Conversely, if a marriage partner voluntarily removes himself or herself entirely from family financial management, that is an abdication of necessary responsibility. Learning how to discipline oneself and exercise constraint where money is concerned can be more important than courses in accounting. Money management skills should be learned together in a spirit of cooperation and love on a continuing basis. We live in a self-indulgent, me-oriented, materialistic society. Advertisements entice young buyers by demonstrating how easy it is to get credit and buy on time. Every family must have a predetermined understanding of how much money will be available each month and the amount to be spent in each category of the family budget.
Checkbooks facilitate family cash management and record-keeping.
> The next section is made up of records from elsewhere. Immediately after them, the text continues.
(** The time stamp of an event: the start of the trace is known once accesses
    are delayed. *)
Definition stamped (ev : Trace_Event) (s : Importer) : Prop :=
  m_time_trace_start s <> 0 \/
  (delayed_entries (derived s) = [] /\ exists d, te_time_delta ev = Some d /\ 0 < d < 2 ^ 64).

Lemma time_sim m D evs ev l s t :
  sim m D evs s t -> stamped ev s -> (forall d, te_time_delta ev = Some d -> 0 <= d) ->
  let stamp (x : Importer) :=
    match te_time_delta ev with
    | Some d => if d >=? 0 then Some (u64 (curtime l + d), if m_time_trace_start x =? 0 then upd_trace_start (u64 d) x else x) else None
    | None => Some (curtime l, x)
    end in
  exists ct s1 t1, stamp s = Some (ct, s1) /\ stamp t = Some (ct, t1) /\ sim m D evs s1 t1 /\ m_time_trace_start s1 <> 0.
Proof.
  intros Hsim Hst Hd. cbv zeta. pose proof (sim_start _ _ _ _ _ Hsim) as Hstart.
  destruct Hst as [Hne|[Hdel (d & Ed & Hd0)]].
  - rewrite Hstart, (proj2 (Z.eqb_neq _ _)) by done. destruct (te_time_delta ev) as [d|].
    + pose proof (Hd d eq_refl). rewrite (proj2 (Z.geb_le d 0)) by lia. by eexists _, s, t.
    + by eexists _, s, t.
  - rewrite Ed, Hstart, (proj2 (Z.geb_le d 0)) by lia. destruct (Z.eqb_spec (m_time_trace_start s) 0) as [Hz|Hz].
    + eexists _, _, _. split; [done|]. split; [done|]. destruct Hsim as [Hc Hh Hdec Hb Hs]. split.
      * split; try done. cbn [derived upd_trace_start]. rewrite Hdel in *. cbn [catch_up] in *. injection Hc as Hc. by rewrite <- Hc.
      * cbn. rewrite u64_small by lia. lia.
    + by eexists _, s, t.
Qed.

Lemma import_events_sim m D evs : forall l s t,
  sim m D evs s t -> Z.of_nat (length D) < 2 ^ 31 -> (forall ev, head evs = Some ev -> stamped ev s) ->
  Forall valid_event evs -> 0 <= instr l -> instr l + instr_count evs < 2 ^ 32 ->
  match import_events (hooks := AdvancedMemoryImporter accepts (Some m)) opt evs l s,
        import_events (hooks := Oracle accepts D m) opt evs l t with
  | Some (true, l1, s1), Some (true, l2, t1) => l1 = l2 /\ sim m D [] s1 t1
  | None, None => True
  | _, _ => False
  end.
Proof.
  induction evs as [|ev evs IH]; intros l s t Hsim Hl Hst Hv Hi Hn; [by split|].
  apply Forall_cons in Hv as [[_ Hd] Hv]. rewrite instr_count_cons in Hn. assert (0 <= instr_count evs) by (unfold instr_count; lia).
  cbn [import_events]. unfold import_event.
  destruct (time_sim m D (ev :: evs) ev l s t Hsim (Hst ev eq_refl) Hd) as (ct & s1 & t1 & -> & -> & Hsim1 & Hne).
  cbn [mbind option_bind]. destruct (te_memaddr ev) as [a|] eqn:Ea.
  - cbn [handle_mem_event AdvancedMemoryImporter Oracle].
    pose proof (mem_event_sim m D ev evs s1 t1 ct (instr_memaccess l) Hsim1 Hl ltac:(by rewrite Ea)) as Hm.
    destruct (Advanced_handle_mem_event (Some m) opt ct (instr_memaccess l) ev s1) as [[[] s2]|],
      (Oracle_handle_mem_event accepts D m opt ct (instr_memaccess l) ev t1) as [[[] t2]|]; try done. cbn [mbind option_bind].
    destruct Hm as [Hsim2 Hs2]. apply IH; try done. intros ev' _. left. by rewrite Hs2.
  - rewrite (proj2 (Z.eqb_neq _ _)) by lia. cbn [handle_ip_event AdvancedMemoryImporter Oracle].
    destruct (ip_event_sim m D ev evs s1 t1 ct (instr l) Hsim1 Hl Ea) as (s2 & t2 & -> & -> & Hsim2 & Hs2). cbn [mbind option_bind].
    rewrite u32_small by lia. apply IH; cbn [instr]; try done; try lia. intros ev' _. left. by rewrite Hs2.
Qed.

(** Closing the open intervals. *)
Lemma close_sim d ecs : forall s,
  exists s', close_loop (Advanced_add accepts) opt ecs s = Some (true, s') /\
    close_loop (known 0 0) opt ecs (upd_derived d s) = Some (true, upd_derived d s').
Proof.
  induction ecs as [|[a l] ecs IH]; intros s; [by exists s|]. cbn [close_loop dyninstr m_last_instr m_last_ip m_last_time upd_derived].
  destruct (dyninstr l >? m_last_instr s); [apply IH|].
  unfold add_access, Advanced_add, add_trace_event, known_columns, Advanced_database_insert_data.
  destruct (_ && _); cbn [mbind option_bind]; [apply IH|]. rewrite !accepts_all. cbn [mbind option_bind]. apply IH.
Qed.

Lemma open_unused_derived d s : open_unused_ec_intervals opt (upd_derived d s) = upd_derived d (open_unused_ec_intervals opt s).
Proof.
  unfold open_unused_ec_intervals. destruct (m_mm opt) as [mm|]; [|done]. generalize (mm_addresses mm). intros l.
  revert s. induction l as [|a l IH]; intros s; [done|]. cbn [fold_left]. rewrite <- IH. f_equal.
  unfold open_if_unused. cbn [m_open_ecs upd_derived]. by destruct (map_find a (m_open_ecs s)).
Qed.

(** The end of the trace. *)
Lemma finish_sim m D s t :
  sim m D [] s t -> Z.of_nat (length D) < 2 ^ 31 ->
  exists s', insert_delayed_entries accepts opt true s = Some s' /\ t = upd_derived (derived t) s'.
Proof.
  intros [Hc Hh Hd Hb Hs] Hl. cbn [decisions_from] in Hd. destruct (history_eq _ _ Hh) as (_ & _ & _ & E4).
  destruct (insert_delayed_sim D true (delayed_entries (derived s)) s (derived t) t) as (s' & E & Hc' & _ & _ & Hdel & _);
    try done; [by rewrite E4, Hd | by rewrite E4 |].
  exists s'. split; [exact E|]. rewrite (Hdel eq_refl) in Hc'. by injection Hc' as <-.
Qed.

Lemma advanced_oracle m ev evs :
  let D := decisions m (ev :: evs) in
  Z.of_nat (length D) < 2 ^ 31 -> (exists d, te_time_delta ev = Some d /\ 0 < d < 2 ^ 64) ->
  Forall valid_event (ev :: evs) -> instr_count (ev :: evs) < 2 ^ 32 ->
  prod_map id trace <$> copy_to_database (hooks := AdvancedMemoryImporter accepts (Some m)) opt (ev :: evs) new_Importer =
  prod_map id trace <$> copy_to_database (hooks := Oracle accepts D m) opt (ev :: evs) new_Importer.
Proof.
  intros D Hl Hd Hv Hn. unfold copy_to_database.
  pose proof (import_events_sim m D (ev :: evs) (mkLoop 0 0 0 no_event) new_Importer new_Importer) as Hsim.
  assert (sim m D (ev :: evs) new_Importer new_Importer) as H0 by (split; done).
  specialize (Hsim H0 Hl). assert (forall ev', head (ev :: evs) = Some ev' -> stamped ev' new_Importer) as Hst.
  { intros ev' [= <-]. right. done. }
  specialize (Hsim Hst Hv). cbn [instr] in Hsim. specialize (Hsim ltac:(lia) ltac:(lia)).
  destruct (import_events (hooks := AdvancedMemoryImporter accepts (Some m)) opt _ _ _) as [[[[] l] s]|],
    (import_events (hooks := Oracle accepts D m) opt _ _ _) as [[[[] l'] t]|]; try done. destruct Hsim as [<- Hsim].
  cbn [mbind option_bind negb trace_end_reached AdvancedMemoryImporter Oracle v_open_unused_ec_intervals v_add_trace_event].
  destruct (finish_sim m D s t Hsim Hl) as (s' & -> & ->). cbn [mbind option_bind negb derived upd_derived].
  change (upd_last ?a ?b ?c (upd_derived ?d s')) with (upd_derived d (upd_last a b c s')). rewrite open_unused_derived.
  unfold close_ec_intervals. cbn [m_open_ecs upd_derived].
  edestruct close_sim as (s3 & E1 & E2). rewrite E1. erewrite E2. cbn [mbind option_bind negb trace upd_derived].
  by case_match.
Qed.
End simulation.

(** ** Without the columns *)

Section bare.
Context `{SalConfig} {S : Type} `{!IntervalSet S} (accepts : Row -> bool) (accepts_all : forall r, accepts r = true).
Context (opt : Options S).

Definition strip (r : Row) : Row :=
  mkRow (variant_id r) (instr1 r) (instr1_absolute r) (instr2 r) (instr2_absolute r) (time1 r) (time2 r) (row_address r)
    (row_width r) (row_access r) (row_ext r) [].

Definition bare (s : Importer) : Importer :=
  mkImporter (strip <$> trace s) (m_row_count s) (m_time_trace_start s) (m_open_ecs s) (m_last_ip s) (m_last_instr s) (m_last_time s)
    new_Derived.

Abbreviation known opcode mask := (add_trace_event (S := S) accepts (known_columns opcode mask)).
Abbreviation plain := (add_trace_event (S := S) accepts no_columns).

Lemma getOpenEC_bare a s : getOpenEC a (bare s) = ((getOpenEC a s).1, bare (getOpenEC a s).2).
Proof. unfold getOpenEC. cbn [m_open_ecs bare]. by destruct (map_find a (m_open_ecs s)). Qed.

Lemma add_bare o k b e ev f s :
  exists s', known o k opt b e ev f s = Some (true, s') /\ plain opt b e ev f (bare s) = Some (true, bare s').
Proof.
  unfold add_trace_event, known_columns, no_columns. destruct (_ && _); [by exists s|]. cbn [mbind option_bind].
  rewrite !accepts_all. eexists. split; [done|]. do 3 f_equal. unfold bare. cbn [trace upd_trace]. by rewrite fmap_app.
Qed.

Lemma mem_loop_bare o k ct i ev n : forall a s,
  exists s', mem_loop (known o k) opt ct i ev a n s = Some (true, s') /\
    mem_loop plain opt ct i ev a n (bare s) = Some (true, bare s').
Proof.
  induction n as [|n IH]; intros a s; [by exists s|]. cbn [mem_loop].
  destruct (match m_mm opt with Some mm => negb (mm_isMatching a 1 mm) | None => false end); [apply IH|].
  rewrite getOpenEC_bare. destruct (getOpenEC a s) as [l s1]. cbn [fst snd dyninstr].
  destruct (dyninstr l >? i); [apply IH|].
  edestruct (add_bare o k) as (s2 & -> & ->). cbn [mbind option_bind]. apply IH.
Qed.

Lemma close_bare o k ecs : forall s,
  exists s', close_loop (known o k) opt ecs s = Some (true, s') /\ close_loop plain opt ecs (bare s) = Some (true, bare s').
Proof.
  induction ecs as [|[a l] ecs IH]; intros s; [by exists s|]. cbn [close_loop dyninstr m_last_instr m_last_ip m_last_time bare].
  destruct (dyninstr l >? m_last_instr s); [apply IH|]. unfold add_access.
  edestruct (add_bare o k) as (s2 & E1 & E2). rewrite E1. cbn [mi_ip] in *. rewrite E2. cbn [mbind option_bind]. apply IH.
Qed.

Lemma open_unused_bare s : open_unused_ec_intervals opt (bare s) = bare (open_unused_ec_intervals opt s).
Proof.
  unfold open_unused_ec_intervals. destruct (m_mm opt) as [mm|]; [|done]. generalize (mm_addresses mm). intros l.
  revert s. induction l as [|a l IH]; intros s; [done|]. cbn [fold_left]. rewrite <- IH. f_equal.
  unfold open_if_unused. cbn [m_open_ecs bare]. by destruct (map_find a (m_open_ecs s)).
Qed.

Lemma import_events_bare D m evs : forall l s ok l' s',
  import_events (hooks := Oracle accepts D m) opt evs l s = Some (ok, l', s') ->
  import_events (hooks := MemoryImporter accepts) opt evs l (bare s) = Some (ok, l', bare s').
Proof.
  induction evs as [|ev evs IH]; intros l s ok l' s' E; cbn [import_events] in *; [by injection E as <- <- <-|].
  apply bind_Some in E as ([[ok1 l1] s1] & E1 & E).
  assert (import_event (hooks := MemoryImporter accepts) opt ev l (bare s) = Some (ok1, l1, bare s1)) as ->.
  2:{ cbn [mbind option_bind]. destruct ok1; [by apply IH | by injection E as <- <- <-]. }
  clear E IH. unfold import_event in *. apply bind_Some in E1 as ([ct s0] & Et & E1).
  assert (match te_time_delta ev with
    | Some d => if d >=? 0 then Some (u64 (curtime l + d), if m_time_trace_start (bare s) =? 0 then upd_trace_start (u64 d) (bare s) else bare s) else None
    | None => Some (curtime l, bare s)
    end = Some (ct, bare s0)) as ->.
  { cbn [m_time_trace_start bare]. destruct (te_time_delta ev) as [d|]; [|by injection Et as <- <-]. destruct (d >=? 0); [|done].
    destruct (m_time_trace_start s =? 0); by injection Et as <- <-. }
  cbn [mbind option_bind]. destruct (te_memaddr ev).
  - cbn [handle_mem_event Oracle MemoryImporter] in *. apply bind_Some in E1 as ([ok2 s2] & Eh & E1).
    unfold Oracle_handle_mem_event in Eh. destruct (negb _); [done|]. apply bind_Some in Eh as (opcode & _ & Eh).
    apply bind_Some in Eh as (mask & _ & Eh). unfold MemoryImporter_handle_mem_event in *. cbv zeta in Eh |- *.
    edestruct (mem_loop_bare (i_opcode opcode) mask) as (s3 & F1 & F2). rewrite F1 in Eh. injection Eh as <- <-. rewrite F2.
    cbn [mbind option_bind]. by injection E1 as <- <- <-.
  - destruct (instr l =? 2 ^ 32 - 1); [by injection E1 as <- <- <-|].
    cbn [handle_ip_event Oracle MemoryImporter] in *. unfold Oracle_handle_ip_event in E1. cbn [mbind option_bind] in *.
    by injection E1 as <- <- <-.
Qed.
Carefully record each check when written, and balance the checkbook with the monthly bank statement. With the exception of buying a home, paying for education, or making other vital investments, avoid debt and the resulting finance charges.
Living on a budget
Buy consumer durables and vacations with cash. Avoid installment credit, and be careful with your use of credit cards. They are principally for convenience and identification and should not be used carelessly or recklessly. The use of multiple credit cards significantly adds to the risk of excess debt. Buy used items until you have saved sufficiently to purchase quality new items. Purchasing poor-quality merchandise almost always ends up being very expensive. Save and invest a specific percentage of your income.
Liquid savings available for emergencies should be sufficient to cover at least three months of all essential family obligations. Every LDS family should file honest and timely tax returns. Bankruptcy should be avoided, except only under the most unique and irreversible circumstances, and then utilized only after prayerful thought and thorough legal and financial consultation. It is basic to personal welfare. One of the greatest favors parents can do for their children is to teach them to work.
Much has been said over the years about children and monthly allowances, and opinions and recommendations vary greatly.
Some financial rewards to children may also be tied to educational effort and the accomplishment of other worthwhile goals. Based upon appropriate teaching and individual experience, children should be responsible for the financial decisions affecting their own money and suffer the consequences of unwise spending.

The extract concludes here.